The second method is to use a DNS provider, such as Cloudflare which is demoed below, to verify ownership of the domain. You will need to define an ~\\.acme.sh\\account.conf file with the following values.

SAVED_CF_Key='examplekey'
SAVED_CF_Email='[email protected]'
# If you use Cloudflare tokens, you would use the alternative variables.
# SAVED_CF_Token='exampletoken'
# SAVED_CF_Account_ID='accountid'

Once the account.conf file has been created you can issue a near-identical command from above, but using the --dns dns_cf option.
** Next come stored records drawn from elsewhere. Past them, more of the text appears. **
(** X5. A weight that is not a finite number makes [learn_from_instance]
    raise, whatever the node: [int(weight)] raises [OverflowError] on an
    infinity and [ValueError] on NaN.  On a node without the sum of targets
    in its statistics, these are the exceptions of the call. *)
Theorem learn_from_instance_weight_not_finite (self : node) (X y : vec)
    (weight : float64) (rht : HoeffdingTreeRegressor) (h : heap) :
  is_finite weight = false ->
  (exists e, learn_from_instance self X y weight rht h = Raise e)
  /\ (stats_1 (_stats self) = None ->
      learn_from_instance self X y weight rht h =
      Raise (match weight with NaN => ValueError | _ => OverflowError end)).
Proof.
  intros Hf.
  assert (Hn : py_int weight =
               Raise (match weight with NaN => ValueError | _ => OverflowError end)).
  { destruct weight; [discriminate | reflexivity | reflexivity]. }
  rewrite (learn_from_instance_raise _ _ _ _ _ _ _ Hn).
  destruct (initialize_weights_total self X y h) as (self1 & h1 & Hi).
  rewrite Hi. simpl.
  rewrite (initialize_weights_stats _ _ _ _ _ _ Hi).
  split.
  - destruct (observe (_stats self) y weight); simpl; eauto.
  - intros H1. unfold observe. rewrite H1. reflexivity.
Qed.

Lemma learn_from_instance_weight_not_finite_witness :
  learn_from_instance (fresh_node ActivePerceptronMultiTarget)
    [Fin 1; Fin 2] [Fin 3] (Inf false) unit_rht ∅ = Raise OverflowError
  /\ learn_from_instance (fresh_node InactiveAdaptiveMultiTarget)
       [Fin 1; Fin 2] [Fin 3] NaN unit_rht ∅ = Raise ValueError.
Proof.
  split.
  - exact (proj2 (learn_from_instance_weight_not_finite
                    (fresh_node ActivePerceptronMultiTarget) [Fin 1; Fin 2]
                    [Fin 3] (Inf false) unit_rht ∅ eq_refl) eq_refl).
  - exact (proj2 (learn_from_instance_weight_not_finite
                    (fresh_node InactiveAdaptiveMultiTarget) [Fin 1; Fin 2]
                    [Fin 3] NaN unit_rht ∅ eq_refl) eq_refl).
Defined.
(** * Satellite threat analyzer: a shallow embedding of
      [python_backend/threat_analyzer.py]

    The Python module keeps a bounded per-satellite history of position
    samples and a bounded history of threat events, and derives from them
    velocity, trajectory and proximity events, geographic threat zones and
    inter-satellite communication paths.

    Conventions of the embedding.
    - A Python [float] is a real number of [R]: finite values and exact
      arithmetic, so rounding, infinities and NaN inputs are outside the
      model.  A missing value of pandas (NaN) is [None].  Comparisons of
      reals are decided by [Rlt_dec] and [Rle_dec]: the functions have the
      shape of the code but are reasoned about, not evaluated.
    - A Python [int] is a [Z]; a [str] is a [string]; a [datetime] is a
      number of microseconds since the epoch.
    - A [dict] is an association list in insertion order; its keys are
      unique, which is the invariant [wf_store] for the store.
    - The library routines the module calls (pandas [diff], [mean], [std],
      [mode]; numpy [unique], [where], [radians]; scikit-learn
      [StandardScaler] and [DBSCAN]) are modelled by the functions of
      [Module Np], [Module Pd] and [Module Sk], after the behaviour the
      libraries document.  DBSCAN follows the library's [dbscan_inner]: a
      depth-first expansion from each unlabelled core sample, with the
      neighbours of a sample taken in ascending order of their position.
    - Formatting a float in an f-string is a parameter, [format_float].
    - The attributes [threat_zones], [communication_paths] and
      [anomaly_threshold] of the analyzer are never read by its methods and
      are left out of the state. *)

From Stdlib Require Import String Ascii DecimalString OrderedTypeEx.
From Stdlib Require Import Reals Lra Lia ZArith Bool Arith List Permutation.
From Stdlib Require Import Sorted.
Import ListNotations.

(* ================================================================== *)
(** * Part I: definitions                                              *)
(* ================================================================== *)

(** ** Python built-ins *)

Module Py.

(** [l[-k:]]: the last [k] elements, the whole list when it is shorter. *)
Definition lastn {A : Type} (k : nat) (l : list A) : list A :=
  skipn (length l - k) l.

(** [l[-1]] where the list is not empty. *)
Definition last_opt {A : Type} (l : list A) : option A :=
  match rev l with
  | [] => None
  | x :: _ => Some x
  end.

(** [str(z)] and [f"{z}"] for an [int]. *)
Definition str (z : Z) : string := NilEmpty.string_of_int (Z.to_int z).

(** A [dict] with keys in [Z]: insertion-ordered association list. *)
Definition dict (V : Type) : Type := list (Z * V).

Fixpoint get {V : Type} (d : dict V) (k : Z) : option V :=
  match d with
  | [] => None
  | (k', v) :: d' => if (k' =? k)%Z then Some v else get d' k
  end.

Definition contains {V : Type} (d : dict V) (k : Z) : bool :=
  match get d k with
  | Some _ => true
  | None => false
  end.

(** [d[k] = v]: an existing key keeps its place, a new key goes last. *)
Fixpoint set {V : Type} (d : dict V) (k : Z) (v : V) : dict V :=
  match d with
  | [] => [(k, v)]
  | (k', v') :: d' =>
      if (k' =? k)%Z then (k', v) :: d' else (k', v') :: set d' k v
  end.

Definition keys {V : Type} (d : dict V) : list Z := map fst d.

End Py.

(** ** Floats as reals, numpy and pandas reductions *)

Module Np.

Definition ltb (x y : R) : bool := if Rlt_dec x y then true else false.
Definition leb (x y : R) : bool := if Rle_dec x y then true else false.
Definition gtb (x y : R) : bool := ltb y x.

Fixpoint sum (l : list R) : R :=
  match l with
  | [] => 0%R
  | x :: t => (x + sum t)%R
  end.

Definition mean (l : list R) : R := (sum l / INR (length l))%R.

(** [np.radians]. *)
Definition radians (deg : R) : R := (deg * (PI / 180))%R.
This will create a temporary txt DNS record that will be used by LetsEncrypt and Acme.sh to verify ownership of the domain.

acme.sh --issue --dns dns_cf -d mydomain.com -d '*.mydomain.com'

SSL Certificate Renewals

The cron job that Acme.sh creates upon installation will also take care of renewals. There is no need to do anything, but if you need to force a renewal you can do so like below.

acme.sh --renew -d mydomain.com -d '*.mydomain.com' --force

Removing an SSL Certificate from Acme.sh Renew List

An SSL certificate will cease to validate when the certificate is not removed, to prevent Acme.sh from doing so, you can issue the following command.

acme.sh --remove -d mydomain.com -d '*.mydomain.com'

This will not remove the certificate stored on disk, in the same directory as Acme.sh, so you will need to remove that yourself.

Conclusion

LetsEncrypt and Acme.sh make retrieving and managing SSL certificates quick and easy. Using the familiar command-line shell interface that many system administrators are used to, using Acme.sh could not be easier. Secure your websites today!